◆ ABOUT THIS EXERCISE: Extract from the entries below, exactly as given, only the lines from the line containing "Client_Protocol (message : string) (wire : option Error)" to the line containing "s => (Ok (), f s).", both lines included.

___ ENTRIES PROVIDED ___

Lemma spells_counted {A} (p : decoder A) enc wf n k context :
  spells p enc wf →
  spells (dec_counted n k context p) (λ l, concat (map enc l)) (λ l, Forall wf l ∧ length l = Z.to_nat n).
Proof.
  intros Hp d l a d' Hd H. unfold dec_counted, bounded_count in H.
  apply decoder_bind_ok in H as (m & d1 & H1 & H).
  apply decoder_bind_ok in H1 as (room & d2 & [= <- <-] & H1).
  apply decoder_bind_ok in H1 as ([] & d3 & [Hc ->]%reject_ok & [= <- <-]).
  exact (spells_repeat p enc wf (Z.to_nat n) Hp _ _ _ _ Hd H).
Qed.

Lemma reads_counted_ok {A} (p : decoder A) (enc : A → list byte) (ok : A → Prop) l k context :
  0 < k → (∀ a, ok a → reads p (enc a) a) → (∀ a, k <= len (enc a)) → Forall ok l →
  reads (dec_counted (len l) k context p) (concat (map enc l)) l.
Proof.
  intros Hk Hp He Hl. apply reads_counted; [done|by apply (Forall_impl _ Hp)|by apply Forall_forall].
Qed.

Lemma counted_len {A} (l : list A) n : length l = Z.to_nat n → 0 <= n → n = len l.
Proof. unfold len. lia. Qed.

Ltac counted :=
  repeat match goal with
  | H : Forall _ ?l ∧ length ?l = Z.to_nat ?x |- _ =>
      let HF := fresh "HF" in destruct H as [HF H]; apply counted_len in H; [subst x|lia]
  end.

(** A loop of writes. *)
Lemma try_fold_writes {A} (w : A → list byte → result Error (list byte)) (enc : A → list byte) (fits : A → Prop) l out o :
  (∀ a out o, w a out = Ok o ↔ o = out ++ enc a ∧ fits a) →
  try_fold w l out = Ok o ↔ o = out ++ concat (map enc l) ∧ Forall fits l.
Proof.
  intros Hw. revert out. induction l as [|a l IH]; intros out; cbn [try_fold map concat].
  - rewrite app_nil_r. split; [intros [= <-]; by split|by intros [-> _]].
  - rewrite bind_ok. setoid_rewrite Hw. setoid_rewrite IH. rewrite Forall_cons_iff. split.
    + intros (o1 & [-> Ha] & -> & Hl). by rewrite <- app_assoc.
    + intros (-> & Ha & Hl). eexists. split; [done|]. by rewrite <- app_assoc.
Qed.

Lemma try_u16_ok n m : ok_or (try_u16 n) LengthOverflow = Ok m ↔ m = n ∧ n <= U16_MAX.
Proof. unfold try_u16, ok_or. destruct (Z.leb_spec n U16_MAX); naive_solver lia. Qed.
Lemma try_u8_ok n m : ok_or (try_u8 n) LengthOverflow = Ok m ↔ m = n ∧ n <= U8_MAX.
Proof. unfold try_u8, ok_or. destruct (Z.leb_spec n U8_MAX); naive_solver lia. Qed.

Lemma try_u16_some n m : try_u16 n = Some m → m = n.
Proof. unfold try_u16. case_match; congruence. Qed.
Lemma try_u8_some n m : try_u8 n = Some m → m = n.
Proof. unfold try_u8. case_match; congruence. Qed.

Lemma put_u16s_eq l out : put_u16s l out = out ++ concat (map (to_le 2) l).
Proof.
  unfold put_u16s. revert out. induction l as [|x l IH]; intros out; cbn [foldl map concat]; [by rewrite app_nil_r|].
  rewrite IH. unfold put_u16. by rewrite <- app_assoc.
Qed.

Lemma reads_u16s l context : Forall (λ z, is_u16 z) l →
  reads (dec_counted (len l) 2 context dec_u16) (concat (map (to_le 2) l)) l.
Proof.
  intros Hl. apply reads_counted; [done| |].
  - revert Hl. apply Forall_impl. intros z Hz. by apply reads_u16.
  - apply Forall_forall. intros z _. by rewrite len_to_le.
Qed.

(** ** Receive limits *)

Definition ReceiveLimits_wf (l : ReceiveLimits) : Prop :=
  is_u32 (rl_max_frame l) ∧ is_u32 (rl_max_decoded l) ∧ is_u32 (rl_max_datagram l) ∧ is_u64 (rl_max_buffered l).
Definition ReceiveLimits_ok (l : ReceiveLimits) : Prop := ReceiveLimits_wf l ∧ ReceiveLimits_validate l = Ok ().
Definition ReceiveLimits_bytes (l : ReceiveLimits) : list byte :=
  to_le 4 (rl_max_frame l) ++ to_le 4 (rl_max_decoded l) ++ to_le 4 (rl_max_datagram l) ++ to_le 8 (rl_max_buffered l).

Lemma ReceiveLimits_encode_ok l out o :
  ReceiveLimits_encode_to l out = Ok o ↔ o = out ++ ReceiveLimits_bytes l ∧ ReceiveLimits_validate l = Ok ().
Proof.
  unfold ReceiveLimits_encode_to, ReceiveLimits_bytes, put_u32, put_u64. rewrite <- !app_assoc.
  destruct (ReceiveLimits_validate l) as [[]|]; cbn [mbind result_bind]; naive_solver.
Qed.

Lemma reads_receive l : ReceiveLimits_ok l → reads ReceiveLimits_decode_from (ReceiveLimits_bytes l) l.
Proof.
  intros ((? & ? & ? & ?) & Hv). unfold ReceiveLimits_decode_from, ReceiveLimits_bytes.
  destruct l as [a b c e]; cbn [rl_max_frame rl_max_decoded rl_max_datagram rl_max_buffered] in *.
  rewrite <- (app_nil_r (to_le 8 e)). repeat reads_step ltac:(first [exact Hv|lia]).
Qed.

Lemma spells_receive : spells ReceiveLimits_decode_from ReceiveLimits_bytes ReceiveLimits_ok.
Proof.
  intros d l a d' Hd H. unfold ReceiveLimits_decode_from in H. dec_inv.
  eexists. unfold ReceiveLimits_bytes, ReceiveLimits_ok, ReceiveLimits_wf. cbn. rewrite <- !app_assoc. split; [reflexivity|done].
Qed.
(* ===== verification/Native.v ===== *)
(** * Native: the sequential client session
      ([crates/client/src/native.rs], [error.rs], [options.rs])

    [NativeClient] owns one byte stream. What the network does is its input:
    the bytes in the order they arrive, with a mark where the deadline of a
    call in progress passes. A call is a function from the client to its result
    and the client afterwards; a call that fails keeps what it changed. *)

From stdpp Require Import sorting.
From S2P Require Import Prelude Ordered Schema Codec Kv FamilyLimits CodecFacts Wire Frame Transfer State Core CoreControl.

(** ** Errors ([error.rs]) *)

(** Messages keep their fixed text; [wire] is the wire error they quote. *)
Inductive ClientError :=
  | Client_Connect (message : string)
  | Client_Disconnected (message : string)
  | Client_GoAway (goaway : GoAway)
  | Client_Status (status : Status) (extensions : Extensions)
  | Client_Timeout
  | Client_Unsupported (message : string)
  | Client_Protocol (message : string) (wire : option Error)
  | Client_Invalid (message : string) (wire : option Error)
  | Client_Closed.

Definition client_protocol (message : string) : ClientError := Client_Protocol message None.
Definition wire_error (e : Error) : ClientError := Client_Protocol "YAS wire error" (Some e).

Definition ClientError_status (e : ClientError) : option Status :=
  match e with Client_Status status _ => Some status | _ => None end.

Definition ClientError_is_disconnected (e : ClientError) : bool :=
  match e with Client_Disconnected _ | Client_GoAway _ | Client_Closed => true | _ => false end.

(** ** Calls *)

Definition call (S A : Type) : Type := S → result ClientError A * S.

#[global] Instance call_ret S : MRet (call S) := fun _ a s => (Ok a, s).
#[global] Instance call_bind S : MBind (call S) := fun _ _ k m s =>
  match m s with (Ok a, s') => k a s' | (Err e, s') => (Err e, s') end.

Definition raise {S A} (e : ClientError) : call S A := fun s => (Err e, s).
Definition from_result {S A} (r : result ClientError A) : call S A := fun s => (r, s).
(** [.map_err(f)?] on a wire result. *)
Definition map_err {A} (f : Error → ClientError) (r : result Error A) : result ClientError A :=
  match r with Ok a => Ok a | Err e => Err (f e) end.
Definition from_wire {S A} (r : result Error A) : call S A := from_result (map_err wire_error r).
Definition gets {S A} (f : S → A) : call S A := fun s => (Ok (f s), s).
Definition modify {S} (f : S → S) : call S () := fun s => (Ok (), f s).
Definition guard_ {S} (bad : bool) (e : ClientError) : call S () := if bad then raise e else mret ().

(** ** The transport's halves *)

(** What arrives on the stream. After the list the stream is closed. *)
Inductive Arrival := Arrived (b : byte) | DeadlinePassed.

(** Bytes accepted so far, and how many more the peer takes before writes fail. *)
Record Writer := mkWriter { wr_out : list byte; wr_room : Z }.

(** [reader.read_exact(&mut [0; n])], inside a timeout or not. A deadline that
    passes drops the read with what it had taken. *)
Fixpoint read_exact (timed : bool) (n : nat) (r : list Arrival) {struct r} :
    result ClientError (list byte) * list Arrival :=
  match n with
  | O => (Ok [], r)
  | S n' =>
      match r with
      | [] => (Err (Client_Disconnected "cannot read YAS frame"), [])
      | DeadlinePassed :: r' => if timed then (Err Client_Timeout, r') else read_exact timed n r'
      | Arrived b :: r' =>
          match read_exact timed n' r' with
          | (Ok bs, r'') => (Ok (b :: bs), r'')
          | (Err e, r'') => (Err e, r'')
          end
      end
  end.

(** [writer.write_all(bytes)] *)
Definition write_all (bytes : list byte) (w : Writer) : result ClientError () * Writer :=
  if len bytes <=? wr_room w then (Ok (), mkWriter (wr_out w ++ bytes) (wr_room w - len bytes))
  else (Err (Client_Disconnected "cannot write YAS frame"),
        mkWriter (wr_out w ++ take (Z.to_nat (wr_room w)) bytes) 0).

Definition HELLO_REQUEST_ID : Z := 1.
Definition WATCH_CREDIT : Z := transport_RECOMMENDED_BUFFERED.
Definition MIN_PENDING_FRAMES : Z := 1024.
Definition PENDING_BYTES_PER_FRAME : Z := 16 * 1024.

(** ** HELLO options ([options.rs]) *)

Record HelloOptions := mkHelloOptions {
  ho_client_name : list byte; ho_client_release : list byte; ho_families : option (list Z);
  ho_required : list Z; ho_read_only : bool; ho_identifier : option (list byte); ho_receive_budget : Z
}.

Definition contains (l : list Z) (x : Z) : bool := existsb (Z.eqb x) l.

Definition HelloOptions_offered (self : HelloOptions) (m : FamilyMetadata) : bool :=
  negb (fam_id m =? family_CORE)
  && (match ho_families self with None => true | Some families => contains families (fam_id m) end
      || contains (ho_required self) (fam_id m)).

Definition HelloOptions_family_offers (self : HelloOptions) : list FamilyOffer :=
  map (λ m, mkFamilyOffer (fam_id m) [fam_version m] (contains (ho_required self) (fam_id m)))
    (List.filter (HelloOptions_offered self) FAMILIES).

Definition HelloOptions_receive_budget (bytes : Z) (self : HelloOptions) : HelloOptions :=
  mkHelloOptions (ho_client_name self) (ho_client_release self) (ho_families self) (ho_required self)
    (ho_read_only self) (ho_identifier self) (Z.min (Z.max bytes 1) transport_HARD_MAX_BUFFERED).

Definition read_only_extension : Extension :=
  mkExtension (as_u16 core_CLIENT_HELLO_READ_ONLY_SESSION_EXTENSION) true [].

(** [platform] is [Platform::current()]. *)
Definition HelloOptions_extensions (platform : Platform) (self : HelloOptions) : result ClientError Extensions :=
  about ← map_err (λ e, Client_Protocol "invalid platform extension" (Some e))
            (Platform_extension platform (as_u16 core_CLIENT_HELLO_PLATFORM_EXTENSION));
  let extensions := [about] ++ (if ho_read_only self then [read_only_extension] else []) in
  named ← match ho_identifier self with
          | None => Ok []
          | Some identifier =>
              e ← map_err (λ e, Client_Invalid "invalid client identifier" (Some e))
                    (client_identifier_extension identifier);
              Ok [e]
          end;
  Ok (merge_sort tag_le (extensions ++ named)).

(** ** The client *)

(** What Core traffic needs, the same in both forms of the client: the writer
    and its codec, the HELLO as updated, the readings of [started.elapsed()] to
    come, and the codecs HELLO settled. *)
Record Session := mkSession {
  cx_writer : Writer; cx_outbound : FrameCodec; cx_hello : ServerHello; cx_clock : list Z;
  cx_negotiated_codecs : list Z
}.

Definition cx_set_writer (w : Writer) (x : Session) : Session :=
  mkSession w (cx_outbound x) (cx_hello x) (cx_clock x) (cx_negotiated_codecs x).
Definition cx_set_outbound (codec : FrameCodec) (x : Session) : Session :=
  mkSession (cx_writer x) codec (cx_hello x) (cx_clock x) (cx_negotiated_codecs x).
Definition cx_set_hello (h : ServerHello) (x : Session) : Session :=
  mkSession (cx_writer x) (cx_outbound x) h (cx_clock x) (cx_negotiated_codecs x).
Definition cx_set_clock (clock : list Z) (x : Session) : Session :=
  mkSession (cx_writer x) (cx_outbound x) (cx_hello x) clock (cx_negotiated_codecs x).

Record NativeClient := mkNative {
  nc_reader : list Arrival; nc_session : Session; nc_datagram : option Z; nc_inbound : FrameCodec;
  nc_pending : list Frame; nc_pending_bytes : Z; nc_local_receive : ReceiveLimits; nc_next_request_id : Z
}.
(* ===== verification/NativeTransfer.v ===== *)
(** * NativeTransfer: uploads and downloads through the native client
      ([crates/client/src/native.rs])

    [byte_frames] is what a BYTE Transfer looks like on the wire: chunks at
    consecutive offsets, then CLOSE. Uploads write exactly that, and downloads
    that read it return the bytes. *)

From S2P Require Import Prelude Schema Codec CodecFacts Wire Frame FrameFacts Transfer TransferFacts State Ordered Kv FamilyLimits Core CoreControl CoreProps Native NativeFacts NativeInvariant.

(** * What the native client does with a well-formed stream
      ([crates/client/src/native.rs]) *)

(** ** Reading frames *)

Lemma read_exact_arrived timed bs rest : read_exact timed (length bs) (map Arrived bs ++ rest) = (Ok bs, rest).
Proof.
  induction bs as [|b bs IH]; [by destruct rest|]. cbn [map app length read_exact]. by rewrite IH.
Qed.

Section stream.
Context (compress : list byte → list byte) (decompress : list byte → Z → option (list byte)).
Context (lz4_roundtrip : ∀ p, decompress (compress p) (len p) = Some p).
Context (lz4_bounded : ∀ z n p, decompress z n = Some p → len p <= n).

(** The peer writes [bs] for [f], in the codec the client reads with. *)
Definition written (codec : FrameCodec) (f : Frame) (bs : list byte) : Prop :=
  FrameHeader_wf (fr_header f) ∧ FrameCodec_encode_stream compress codec f = Ok bs.

Lemma read_frame_written timed codec f bs rest :
  FrameCodec_wf codec → written codec f bs → read_frame decompress timed codec (map Arrived bs ++ rest) = (Ok f, rest).
Proof using lz4_roundtrip lz4_bounded.
  intros Hc [Hw He]. pose proof (decode_stream_encoded compress decompress lz4_roundtrip lz4_bounded codec f bs [] Hc Hw He) as Hd.
  rewrite app_nil_r in Hd. apply FrameCodec_encode_stream_ok in He as (body & Hb & ->); [|done].
  pose proof (FrameCodec_wf_bounds codec Hc) as [B1 _]. apply FrameCodec_encode_ok in Hb as (_ & _ & _ & Hl); [|done].
  pose proof (len_nonneg body). unfold read_frame, lp32. rewrite map_app, <- app_assoc.
  rewrite <- (length_to_le 4 (len body)) at 1. rewrite read_exact_arrived, from_to_le by lia.
  unfold checked_add_u64. destruct (Z.leb_spec (len body + 4) U64_MAX); [|unfold U64_MAX in *; lia].
  destruct (Z.ltb_spec (max_wire_frame (fc_limits codec) + 4) (len body + 4)); [lia|].
  rewrite to_nat_len, read_exact_arrived. change (to_le 4 (len body) ++ body) with (lp32 body). rewrite Hd.
  by rewrite Z.eqb_refl.
Qed.

(** Frames [read_next] hands to its caller: everything but Requests and Core Events. *)
Definition passes (f : Frame) : Prop :=
  fh_class (fr_header f) ≠ Request ∧ (fh_class (fr_header f) = Event → fh_family (fr_header f) ≠ family_CORE).

Lemma is_frame_false class family kind f :
  fh_class (fr_header f) ≠ class ∨ fh_family (fr_header f) ≠ family → is_frame class family kind f = false.
Proof.
  unfold is_frame. intros [H|H].
  - by rewrite bool_decide_eq_false_2.
  - apply Z.eqb_neq in H. rewrite H. by destruct (bool_decide _).
Qed.

Lemma service_passes f x : passes f → service compress f x = (Ok (Some f), x).
Proof.
  intros [Hr He]. unfold service. rewrite (is_frame_false Request) by by left. rewrite bool_decide_eq_false_2 by done.
  assert (∀ kind, is_frame Event family_CORE kind f = false) as Hf.
  { intros kind. apply is_frame_false. destruct (fh_class (fr_header f)); [right; by apply He|by left|by left]. }
  by rewrite !Hf.
Qed.

Lemma nc_session_eta c : nc_set_session (nc_session c) c = c.
Proof. by destruct c. Qed.

Lemma read_next_written timed c f bs rest :
  FrameCodec_wf (nc_inbound c) → written (nc_inbound c) f bs → passes f → nc_reader c = map Arrived bs ++ rest →
  read_next compress decompress timed c = (Ok f, nc_set_reader rest c).
Proof using lz4_roundtrip lz4_bounded.
  intros Hc Hw Hp Hr. unfold read_next. cbn [read_next_loop]. rewrite call_bind_eq. unfold next_frame.
  rewrite Hr, (read_frame_written timed _ f bs rest Hc Hw). rewrite call_bind_eq. unfold on_session.
  rewrite service_passes by done. by rewrite nc_session_eta.
Qed.

(** What arrives for a list of frames. *)
Definition arriving (codec : FrameCodec) (frames : list Frame) (l : list Arrival) : Prop :=
  ∃ chunks, Forall2 (written codec) frames chunks ∧ l = map Arrived (concat chunks).

Lemma arriving_cons codec f frames l :
  arriving codec (f :: frames) l ↔ ∃ bs l', written codec f bs ∧ arriving codec frames l' ∧ l = map Arrived bs ++ l'.
Proof.
  unfold arriving. split.
  - intros (chunks & H & ->). apply Forall2_cons_inv_l in H as (bs & chunks' & Hf & HF & ->).
    exists bs, (map Arrived (concat chunks')). split; [done|]. split; [by exists chunks'|]. cbn [concat]. by rewrite map_app.
  - intros (bs & l' & Hf & (chunks & HF & ->) & ->). exists (bs :: chunks). split; [by constructor|]. cbn [concat]. by rewrite map_app.
Qed.

(** A client with room to park more frames. *)
Definition has_room (frames : list Frame) (c : NativeClient) : Prop :=
  nc_pending_bytes c + parked_bytes frames <= rl_max_buffered (nc_local_receive c)
  ∧ rl_max_buffered (nc_local_receive c) <= U64_MAX
  ∧ len (nc_pending c) + len frames <= max_pending (nc_local_receive c).

Definition park (frames : list Frame) (c : NativeClient) : NativeClient :=
  nc_set_pending (nc_pending c ++ frames) (nc_pending_bytes c + parked_bytes frames) c.

Lemma park_cons f frames c : park (f :: frames) c = park frames (park [f] c).
Proof.
  unfold park, nc_set_pending. cbn [nc_pending nc_pending_bytes nc_reader nc_session nc_datagram nc_inbound nc_local_receive nc_next_request_id].
  rewrite <- app_assoc. f_equal. unfold parked_bytes. cbn. lia.
Qed.

Lemma defer_room f frames c : has_room (f :: frames) c → defer f c = (Ok (), park [f] c) ∧ has_room frames (park [f] c).
Proof.
  intros (Hb & Hu & Hn). pose proof (parked_nonneg frames). pose proof (len_nonneg frames).
  assert (parked_bytes (f :: frames) = len (fr_payload f) + parked_bytes frames) as Hp by done.
  assert (len (f :: frames) = 1 + len frames) as Hl by (unfold len; cbn [length]; lia).
  unfold defer, checked_add_u64. rewrite Hp in Hb. rewrite Hl in Hn. unfold max_pending in Hn.
  destruct (Z.leb_spec (nc_pending_bytes c + len (fr_payload f)) U64_MAX); [|lia].
  destruct (Z.leb_spec (Z.max (rl_max_buffered (nc_local_receive c) / PENDING_BYTES_PER_FRAME) MIN_PENDING_FRAMES) (len (nc_pending c))); [lia|].
  destruct (Z.ltb_spec (rl_max_buffered (nc_local_receive c)) (nc_pending_bytes c + len (fr_payload f))); [lia|].
  cbn [orb]. unfold park, has_room. rewrite parked_one. split; [done|].
  cbn [nc_set_pending nc_pending nc_pending_bytes nc_local_receive]. split_and!; [lia|done|]. unfold max_pending.
  rewrite len_app. change (len [f]) with 1. lia.
Qed.

Lemma result_loop_events fuel family kind id c events answer prefix l1 bs rest :
  FrameCodec_wf (nc_inbound c) → (length events < fuel)%nat →
  Forall (λ f, passes f ∧ fh_class (fr_header f) = Event) events → arriving (nc_inbound c) events l1 →
  written (nc_inbound c) answer bs → is_result_of family kind id answer = true → decode (fr_payload answer) = Ok prefix →
  nc_reader c = l1 ++ map Arrived bs ++ rest → has_room events c →
  result_loop compress decompress fuel family kind id c = (Ok prefix, nc_set_reader rest (park events c)).
Proof using lz4_roundtrip lz4_bounded.
  revert fuel c l1. induction events as [|f events IH]; intros [|fuel] c l1 Hc Hf He Ha Hw Hr Hd Hread Hroom; cbn [length] in Hf; try lia.
  - destruct Ha as (chunks & ->%Forall2_nil_inv_l & ->). cbn [result_loop]. rewrite call_bind_eq.
    assert (fh_class (fr_header answer) = Result) as Hcl.
    { unfold is_result_of, is_frame in Hr. rewrite !andb_true_iff in Hr. by destruct Hr as [[[?%bool_decide_eq_true _] _] _]. }
    rewrite (read_next_written true c answer bs rest) by (first [done | rewrite Hcl; done | split; rewrite Hcl; done]).
    rewrite Hr. unfold from_wire, from_result. rewrite Hd. cbn [map_err]. f_equal.
    unfold park. destruct c. cbn. unfold nc_set_reader, nc_set_pending. cbn. by rewrite app_nil_r, Z.add_0_r.
  - apply Forall_cons_iff in He as [[Hp Hcl] He]. apply arriving_cons in Ha as (b & l' & Hwf & Ha & ->).
    cbn [result_loop]. rewrite call_bind_eq. rewrite <- app_assoc in Hread.
    rewrite (read_next_written true c f b _ Hc Hwf Hp Hread).
    assert (is_result_of family kind id f = false) as ->.
    { unfold is_result_of. rewrite is_frame_false; [done|]. left. by rewrite Hcl. }
    rewrite bool_decide_eq_false_2 by by rewrite Hcl. rewrite call_bind_eq.
    destruct (defer_room f events (nc_set_reader (l' ++ map Arrived bs ++ rest) c)) as [-> Hroom']; [done|].
    rewrite (IH fuel _ l') by (done || lia). f_equal. rewrite (park_cons f events c). done.
Qed.
End stream.
Lemma request_completes_witness :
  ∃ c', request_result stored unstored 7 3 (bytes_of [5]) false
          (awaiting_native (map Arrived (concat (map on_wire [other_event])) ++ map Arrived (on_wire answer_frame) ++ []))
        = (Ok answer_prefix, c') ∧ nc_pending c' = [other_event].
Proof.
  eexists. split.
  - apply (request_completes stored unstored stored_roundtrip unstored_bounded 7 3 (bytes_of [5]) false _ sent_session
             [other_event] answer_frame answer_prefix (map Arrived (concat (map on_wire [other_event]))) (on_wire answer_frame) []).
    + exact lz4_codec_wf.
    + exact sent_session_eq.
    + repeat constructor; discriminate.
    + apply arriving_on_wire. repeat constructor; apply other_event_written.
    + exact answer_written.
    + reflexivity.
    + vm_compute. reflexivity.
    + reflexivity.
    + unfold has_room. vm_compute. repeat split; discriminate.
  - reflexivity.
Defined.

(** ** A download of two chunks around an event *)

Definition download_descriptor : Descriptor :=
  Transfer.mkDescriptor 5 ModeByte SENDER_TO_RECEIVER 0 16 0 4 family_KV 0 1 [].
Definition chunk_frame (offset : Z) (b : list byte) : Frame :=
  mkFrame (transfer_header transfer_event_BYTE_DATA false) (ok_bytes (encode (mkByteData 5 offset b))).
Definition close_frame (n : Z) : Frame :=
  mkFrame (transfer_header transfer_event_CLOSE false) (ok_bytes (encode (mkClose 5 n (Status_code Status_Ok) []))).

Definition download_chunks : list (list byte) := [bytes_of [104; 105]; bytes_of [33]].
Definition download_groups : list (list Frame * Frame) :=
  [([], chunk_frame 0 (bytes_of [104; 105])); ([other_event], chunk_frame 2 (bytes_of [33])); ([], close_frame 3)].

___

◆ ANSWER AREA:
  | Client_Protocol (message : string) (wire : option Error)
  | Client_Invalid (message : string) (wire : option Error)
  | Client_Closed.

Definition client_protocol (message : string) : ClientError := Client_Protocol message None.
Definition wire_error (e : Error) : ClientError := Client_Protocol "YAS wire error" (Some e).

Definition ClientError_status (e : ClientError) : option Status :=
  match e with Client_Status status _ => Some status | _ => None end.

Definition ClientError_is_disconnected (e : ClientError) : bool :=
  match e with Client_Disconnected _ | Client_GoAway _ | Client_Closed => true | _ => false end.

(** ** Calls *)

Definition call (S A : Type) : Type := S → result ClientError A * S.

#[global] Instance call_ret S : MRet (call S) := fun _ a s => (Ok a, s).
#[global] Instance call_bind S : MBind (call S) := fun _ _ k m s =>
  match m s with (Ok a, s') => k a s' | (Err e, s') => (Err e, s') end.

Definition raise {S A} (e : ClientError) : call S A := fun s => (Err e, s).
Definition from_result {S A} (r : result ClientError A) : call S A := fun s => (r, s).
(** [.map_err(f)?] on a wire result. *)
Definition map_err {A} (f : Error → ClientError) (r : result Error A) : result ClientError A :=
  match r with Ok a => Ok a | Err e => Err (f e) end.
Definition from_wire {S A} (r : result Error A) : call S A := from_result (map_err wire_error r).
Definition gets {S A} (f : S → A) : call S A := fun s => (Ok (f s), s).
Definition modify {S} (f : S → S) : call S () := fun s => (Ok (), f s).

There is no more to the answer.